Una processione insolita a conclusione del Conflitto Mondiale/La Gratitudine di Mons. Costa per la Salvezza
Dopo il Secondo Conflitto Mondiale non si sperava altro se non un rapido e notevole progresso che risollevasse l’umanità dalla indegna condizione cui le dittature e la guerra l’avevano schiacciata: un progresso dell’essere, non dell’avere. Bisognava tornare ad essere persone, popoli più significativi. Così, il 20 Maggio 1945 al termine di una insolita primaverile processione in onore di S. Oronzo che aveva salvatola Città, come altre volte nei secoli precedenti, il Vescovo Mons. Costa pronunciò dalla loggia centrale del seminario un discorso quasi programmatico.

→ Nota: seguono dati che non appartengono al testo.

(** * qrl_navigation: replay buffer and Q-networks

    A shallow embedding of [qrl_navigation/replay_buffer.py] and
    [qrl_navigation/model.py], followed by the properties of the two
    components.

    Conventions of the embedding.
    - Python [int]s are [Z]; lengths and validated dimensions are [nat].
    - Floating-point numbers are idealised as exact rationals ([Q]); an
      equation between computed numbers is stated up to [Qeq], which is
      the reading of "equal within tolerance" in exact arithmetic.
    - A raised exception is a value of [Py.result]; a method of an object
      is a function of the receiver and of the process-wide state that
      returns the outcome together with the receiver and the state
      afterwards.
    - The library functions the code calls ([collections.deque],
      [random.seed], [random.sample], [numpy.vstack], [torch.nn.Linear],
      [torch.manual_seed], [torch.from_numpy], [torch.mean],
      broadcasting) are modelled after their documented behaviour, in
      the modules [Deque], [Random], [Np] and [Torch].
    - What depends on the process and not on the code is a parameter:
      the state a seed puts a generator in, whether a layer of given
      widths can be allocated ([allocates]), and whether tensors can be
      placed on a device ([device_error]). *)

From Stdlib Require Import String.
From Stdlib Require Import List ZArith QArith Qminmax Lia Bool Permutation.
From Stdlib Require Import Setoid Morphisms.
Import ListNotations.

Set Implicit Arguments.

(* ================================================================= *)
(** ** Python values, exceptions *)

Module Py.

(** The exceptions that the modelled code can raise. *)
Inductive exn : Type :=
| AssertionError
| IndexError
| RuntimeError
| TypeError
| ValueError.

Inductive result (A : Type) : Type :=
| Ok (a : A)
| Raise (e : exn).
Arguments Ok {A} a.
Arguments Raise {A} e.

Definition bind {A B} (r : result A) (k : A -> result B) : result B :=
  match r with
  | Ok a => k a
  | Raise e => Raise e
  end.

Definition is_ok {A} (r : result A) : bool :=
  match r with Ok _ => true | Raise _ => false end.

(** [None], the value of a call that returns nothing. *)
Inductive NoneType : Type := PyNone.

(** The dynamically typed values an argument such as [fc_units] can be. *)
#[warnings="-register-all"] Inductive object : Type :=
| Int (z : Z)
| Float (q : Q)
| Str (s : string)
| NoneObj
| PyList (l : list object)
| PyTuple (l : list object).

Definition is_int (o : object) : bool :=
  match o with
  | Int _ => true
  | _ => false
  end.

(** An ordered sequence (a list or a tuple) of integers. *)
Definition is_int_sequence (o : object) : bool :=
  match o with
  | PyList l | PyTuple l => forallb is_int l
  | _ => false
  end.

(** [isinstance(o, list)]. *)
Definition is_list (o : object) : bool :=
  match o with
  | PyList _ => true
  | _ => false
  end.

End Py.

Import Py.

Notation "x <- r ;; k" := (Py.bind r (fun x => k))
  (at level 61, r at next level, right associativity).

(* ================================================================= *)
(** ** [collections.deque] with a bound *)

Module Deque.

Record deque (A : Type) : Type := mk {
  maxlen : nat;
  items : list A
}.

(** [deque(maxlen=n)]: a negative bound is refused.  (The bounds of
    the model are those of a C [ssize_t]; CPython answers a bound
    beyond it with an [OverflowError], which the model leaves out.) *)
Definition new (A : Type) (n : Z) : result (deque A) :=
  if (n <? 0)%Z then Raise ValueError
  else Ok {| maxlen := Z.to_nat n; items := [] |}.

(** [d.append(x)]: the item is put at the right end, and when the
    bound is then exceeded one item is popped at the left end. *)
Definition append (A : Type) (d : deque A) (x : A) : deque A :=
  let items' := items d ++ [x] in
  {| maxlen := maxlen d;
     items := if (maxlen d <? length items')%nat then tl items' else items' |}.

Definition len (A : Type) (d : deque A) : nat := length (items d).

La fede cristiana non può essere tra le cose che si hanno, perché queste sono morte, inanimate, mentre la fede è viva, è vita. Ci fa essere uomini veri, grandi, moderni. Questa fede aveva mantenuto vivo il Salento durante la guerra, ora dava ai leccesi una ragione buona e forte per andare fiduciosamente avanti. Il venerato Presule, ardito cultore della cultura umanistica, incitò la sua gente a rigiocare tutta la propria esistenza proprio su questa fede, unico vero elemento qualificante la vita dell’uomo creato. A dispetto dei 67 anni trascorsi, il discorso nasconde una profetica modernità. Ne riproponiamo i passaggi più significativi.
Nell’immediato, tragico periodo post bellico, il Pastore con coraggio ripropone quale centro del vissuto sociale proprio la forza della fede cristiana. Oggi forse la nostra crisi non ha uguali dimensioni globali? E non si caratterizza similmente come crisi economica ed etica? Come allora si chiede ai cristiani di essere più significativi, più incisivi. “Difenderemo… professeremo la fede, che sola ci illumina la via dei destini immortali, ci ricorda che l’uomo non è semplicemente un aggregato di molecole, ma ha uno spirito che vive di verità, giustizia, amore ed è inquieto finchè non riposa in Dio”. Sembra di ascoltare l’appello a noi più vicino di Benedetto XVI ad “impegnare la vita per ciò che vale e permane, per ciò che è realmente affidabile, necessario, ultimo” (Discorso alla Cei, 2012), poichè “Dio èla Realtàpiù reale che ci sia, unico punto fermo in mezzo agli sconvolgimenti del mondo” (Visita a Serra S. Bruno, 2011).
Poi il Presule incalza: “Vivremo la fede, togliendo il contrasto tra il Credo e il tenore della nostra vita; vogliamo essere cattolici, in casa e fuori casa, in privato e in pubblico, alla luce del sole, cattolici tutti d’un pezzo”. Ecco l’eminente carattere pubblico della nostra fede richiamato insistentemente dal Pontefice: “Il cristiano non può mai pensare che credere sia un fatto privato. La fede, proprio perché atto della libertà, esige la responsabilità sociale di ciò che si crede” (La porta della fede, 2011).
Infine, si tratta di una fede vissuta nella comunione dei santi, dei nostri patroni. Non ci sfugga: i martiri sono i veri cristiani! Occorre riformulare in questa prospettiva l’essere e l’agire della fede, “cattolici tutti d’un pezzo”. Appunto, martiri: aut effectu aut affectu. O di fatto, o col cuore.